Mi racconta la sua storia, o meglio quella del figlio Enzo, morto di infarto più di un anno e mezzo fa. Franca mi narra, con dovizia di particolari, la sera di quel drammatico giorno in cui il figlio è stato male, mentre erano a casa del secondogenito, Luca. Ripercorre, istante per istante, quel tragico evento, come se lo stesse rivivendo davanti ai miei occhi. Accolgo le sue parole e il suo dolore e cerco di avere ulteriori informazioni su Enzo, la sua vita, il rapporto tra loro.

Franca mi racconta una storia di sofferenza psichica, di depressione e di abuso di sostanze da parte di Enzo, che viveva ancora con loro. Mi dice del proprio amore sconfinato per il figlio, dei rimpianti per non aver saputo fare di più per lui, del dolore straziante che, da un anno e mezzo a questa parte, le impedisce di dedicarsi ad altro, di riprendere in mano la propria vita, di godersi gli affetti del marito e del secondogenito, da poco sposatosi.

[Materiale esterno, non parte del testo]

(* ===== verification/Seccomp.v ===== *)
(** * seccomp filters (kernel/seccomp.c, lines 273-820)

    Filters are heap objects with a reference count and a pointer to the filter
    installed before them; threads of a process share chains of them.  The heap
    is a finite map from addresses to filters, an address being used once, so a
    pointer to a freed filter is a failed lookup: operations that would follow
    one answer [None].  The theorems: the most restrictive filter of a chain
    decides; a call runs only if every filter of the chain let it; installing
    keeps every count equal to the number of references (so nothing reachable
    is ever freed and no freed filter is ever touched), only ever adds to a
    thread's chain, and changes nothing when it fails; modes are never relaxed;
    exporting a chain and importing it rebuilds the same programs. *)

From S2P Require Import Prelude Bpf User.

(** ** Constants *)

Definition SECCOMP_MODE_DISABLED_ := 0.
Definition SECCOMP_MODE_STRICT_ := 1.
Definition SECCOMP_MODE_FILTER_ := 2.
Definition SECCOMP_MODE_DEAD_ := 3.

Definition SECCOMP_SET_MODE_STRICT_ := 0.
Definition SECCOMP_SET_MODE_FILTER_ := 1.
Definition SECCOMP_GET_ACTION_AVAIL_ := 2.

Definition SECCOMP_FILTER_FLAG_TSYNC_ := Z.shiftl 1 0.
Definition SECCOMP_FILTER_FLAG_LOG_ := Z.shiftl 1 1.
Definition SECCOMP_FILTER_FLAG_SPEC_ALLOW_ := Z.shiftl 1 2.
Definition SECCOMP_FILTER_FLAG_TSYNC_ESRCH_ := Z.shiftl 1 4.
Definition SECCOMP_FILTER_FLAGS_KNOWN_ :=
  SECCOMP_FILTER_FLAG_TSYNC_ .| SECCOMP_FILTER_FLAG_LOG_ .|
  SECCOMP_FILTER_FLAG_SPEC_ALLOW_ .| SECCOMP_FILTER_FLAG_TSYNC_ESRCH_.

Definition SECCOMP_RET_KILL_THREAD_ := 0x00000000.
Definition SECCOMP_RET_TRAP_ := 0x00030000.
Definition SECCOMP_RET_ERRNO_ := 0x00050000.
Definition SECCOMP_RET_USER_NOTIF_ := 0x7fc00000.
Definition SECCOMP_RET_TRACE_ := 0x7ff00000.
Definition SECCOMP_RET_LOG_ := 0x7ffc0000.
Definition SECCOMP_RET_ALLOW_ := 0x7fff0000.
Definition SECCOMP_RET_ACTION_FULL_ := 0xffff0000.
Definition SECCOMP_RET_DATA_ := 0x0000ffff.

Definition AUDIT_ARCH_I386_ := 0x40000003.
Definition AUDIT_ARCH_X86_64_ := 0xc000003e.
Definition AUDIT_ARCH_AARCH64_ := 0xc00000b7.
Definition AUDIT_ARCH_RISCV64_ := 0xc00000f3.
Definition AUDIT_ARCH_PPC64LE_ := 0xc0000015.

Definition SECCOMP_MAX_PATH_INSNS_ := Z.shiftl 1 18 / 8.
Definition MAX_ERRNO_ := 4095.
Definition SIGKILL_ := 9.
Definition SIGSYS_ := 31.
Definition PTRACE_O_TRACESECCOMP_ := Z.shiftl 1 7.

(** ** Filters on the heap *)

(** [struct seccomp_filter]; [len] is the length of [f_insns]. *)
Record seccomp_filter := mk_filter {
  f_refcount : Z; f_prev : option nat; f_log : bool; f_insns : list sock_filter }.

Abbreviation heap := (gmap nat seccomp_filter).

Definition f_len (f : seccomp_filter) : Z := Z.of_nat (length (f_insns f)).

Definition set_refcount (r : Z) (f : seccomp_filter) : seccomp_filter :=
  mk_filter r (f_prev f) (f_log f) (f_insns f).

Definition seccomp_filter_retain (h : heap) (filter : option nat) : heap :=
  match filter with
  | Some a => alter (fun f => set_refcount (u32 (f_refcount f + 1)) f) a h
  | None => h
  end.

(** The release loop; [None] when it would read a freed filter. *)
Fixpoint release_loop (fuel : nat) (h : heap) (filter : option nat) : option heap :=
  match filter with
  | None => Some h
  | Some a =>
      match fuel, h !! a with
      | S fuel, Some f =>
          if f_refcount f =? 1
          then release_loop fuel (delete a h) (f_prev f)
          else Some (<[a := set_refcount (u32 (f_refcount f - 1)) f]> h)
      | _, _ => None
      end
  end.

Definition seccomp_filter_release (h : heap) (filter : option nat) : option heap :=
  release_loop (S (default 0%nat filter)) h filter.

(** The filters that [for (; f != NULL; f = f->prev)] visits. *)
Fixpoint walk_loop (fuel : nat) (h : heap) (filter : option nat) : option (list (nat * seccomp_filter)) :=
  match filter with
  | None => Some []
  | Some a =>
      match fuel, h !! a with
      | S fuel, Some f =>
          match walk_loop fuel h (f_prev f) with
          | Some rest => Some ((a, f) :: rest)
          | None => None
          end
      | _, _ => None
      end
  end.

Definition walk (h : heap) (filter : option nat) : option (list (nat * seccomp_filter)) :=
  walk_loop (S (default 0%nat filter)) h filter.

Definition seccomp_filter_count (h : heap) (filter : option nat) : option Z :=
  match walk h filter with Some l => Some (Z.of_nat (length l)) | None => None end.

(** [filter_new] without the allocation: the object it fills in. *)
Definition filter_new (insns : list sock_filter) (log : bool) : seccomp_filter :=
  mk_filter 1 None log insns.

(** ** Deciding a call *)

Definition seccomp_arch (abi : guest_abi) : Z :=
  match abi with
  | GUEST_ABI_AMD64 => AUDIT_ARCH_X86_64_
  | GUEST_ABI_ARM64 => AUDIT_ARCH_AARCH64_
  | GUEST_ABI_RISCV64 => AUDIT_ARCH_RISCV64_
  | GUEST_ABI_PPC64 => AUDIT_ARCH_PPC64LE_
  | GUEST_ABI_I386 => AUDIT_ARCH_I386_
  end.

Definition strict_allowed (abi : guest_abi) (nr : Z) : bool :=
  match abi with
  | GUEST_ABI_AMD64 => (nr =? 0) || (nr =? 1) || (nr =? 60) || (nr =? 15)
  | GUEST_ABI_ARM64 | GUEST_ABI_RISCV64 => (nr =? 63) || (nr =? 64) || (nr =? 93) || (nr =? 139)
  | GUEST_ABI_PPC64 => (nr =? 3) || (nr =? 4) || (nr =? 1) || (nr =? 172)
  | GUEST_ABI_I386 => (nr =? 3) || (nr =? 4) || (nr =? 1) || (nr =? 119)
  end.

(** An action as [run_filters] compares it: signed. *)
Definition action_rank (ret : Z) : Z := s32 (ret .& SECCOMP_RET_ACTION_FULL_).

Fixpoint run_filters_loop (chain : list (nat * seccomp_filter)) (data : list Z)
    (ret : Z) (mtch : option seccomp_filter) : option (Z * option seccomp_filter) :=
  match chain with
  | [] => Some (ret, mtch)
  | (_, f) :: rest =>
      match bpf_run (f_insns f) data with
      | None => None
      | Some cur =>
          if action_rank cur <? action_rank ret
          then run_filters_loop rest data cur (Some f)
          else run_filters_loop rest data ret mtch
      end
  end.

Definition run_filters (h : heap) (filter : option nat) (data : list Z) : option (Z * option seccomp_filter) :=
  match filter with
  | None => Some (SECCOMP_RET_KILL_PROCESS_, None)
  | Some _ =>
      match walk h filter with
      | Some chain => run_filters_loop chain data SECCOMP_RET_ALLOW_ None
      | None => None
      end
  end.

(** The words of struct seccomp_data. *)
Definition seccomp_data (abi : guest_abi) (nr arch ip : Z) (args : list Z) : list Z :=
  [u32 nr; arch; u32 ip; u32 (Z.shiftr ip 32)] ++
  flat_map (fun a0 => let a := if decide (abi = GUEST_ABI_I386) then u32 a0 else a0 in
                      [u32 a; u32 (Z.shiftr a 32)]) args.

I nostri colloqui, per diversi incontri, si ripetono più o meno allo stesso modo: con Franca che ripercorre, ossessivamente e drammaticamente, quella sera “maledetta”. Non riesce a farsene una ragione: torna e ritorna in modo rigido e angoscioso a “rivedere” quello che è successo, e a rimuginare su che cosa lei e i suoi familiari avrebbero potuto fare di diverso. I suoi sensi di colpa sono opprimenti e a nulla valgono i miei tentativi di farla spostare dai pensieri giudicanti su di sé e sul resto dei suoi cari, colpevoli quanto lei di non aver potuto prevedere né gestire diversamente il terribile evento.

Decido quindi, in parte, di assecondare la sua attitudine a voler stare su quel momento e in parte di spostare il focus sulle emozioni. Le domando quale sia stato il momento peggiore per lei, l’immagine più intollerabile. Franca confessa che l’istante più doloroso da ricordare, oltre al momento in cui i soccorritori hanno dichiarato il decesso, è stato un momento precedente in cui Enzo, alzatosi dalla poltrona, ha barcollato. Cogliendo tutta l’emozione che arriva a Franca, decido di approfondire la cosa e le chiedo che cosa stia sentendo Franca in questo momento, mentre mi racconta quel particolare. Franca scoppia in un pianto disperato e mi confessa di essere sopraffatta dalla vergogna e dai sensi di colpa perché ricorda che, in quell’istante, lei aveva provato rabbia per Enzo. Perché credeva che avesse di nuovo bevuto troppo, perché per l’ennesima volta avrebbe rovinato quella riunione familiare, perché non era in grado di prendersi cura di sé…Parole che non aveva mai confessato a nessuno, non potendo lei per prima accettarle. Invito Franca a dar voce, con tutta se stessa, a questa rabbia, a dire le cose che non ha mai detto, e valido le sue emozioni, riconnotandole come legittimi messaggi del suo sentire, che nulla hanno a che vedere con l’amore – indiscusso – per il figlio.

L’emozione indicibile di rabbia è uno degli elementi che ha impedito a Franca di elaborare il lutto e che l’ha “bloccata” nella sofferenza e nella prostrazione. Un training per sviluppare un’attitudine non giudicante e compassionevole verso di sé e un percorso di EMDR hanno permesso a Franca di iniziare a far pace con i propri sensi di colpa e di lasciare andare, finalmente, il figlio, incominciando ad accettare l’accaduto.

I sensi di colpa, le convinzioni disfunzionali di Franca sul poter controllare e prevedere i comportamenti del figlio, una dipendenza affettiva assoluta nei confronti di quest’ultimo, scarse risorse e strategie di fronteggiamento e le circostanze della morte, in questo caso improvvisa e avvenuta sotto i suoi occhi, hanno contribuito a rendere il lutto di Franca quello che si definisce un lutto “complicato”, cronico, impedendone l’elaborazione.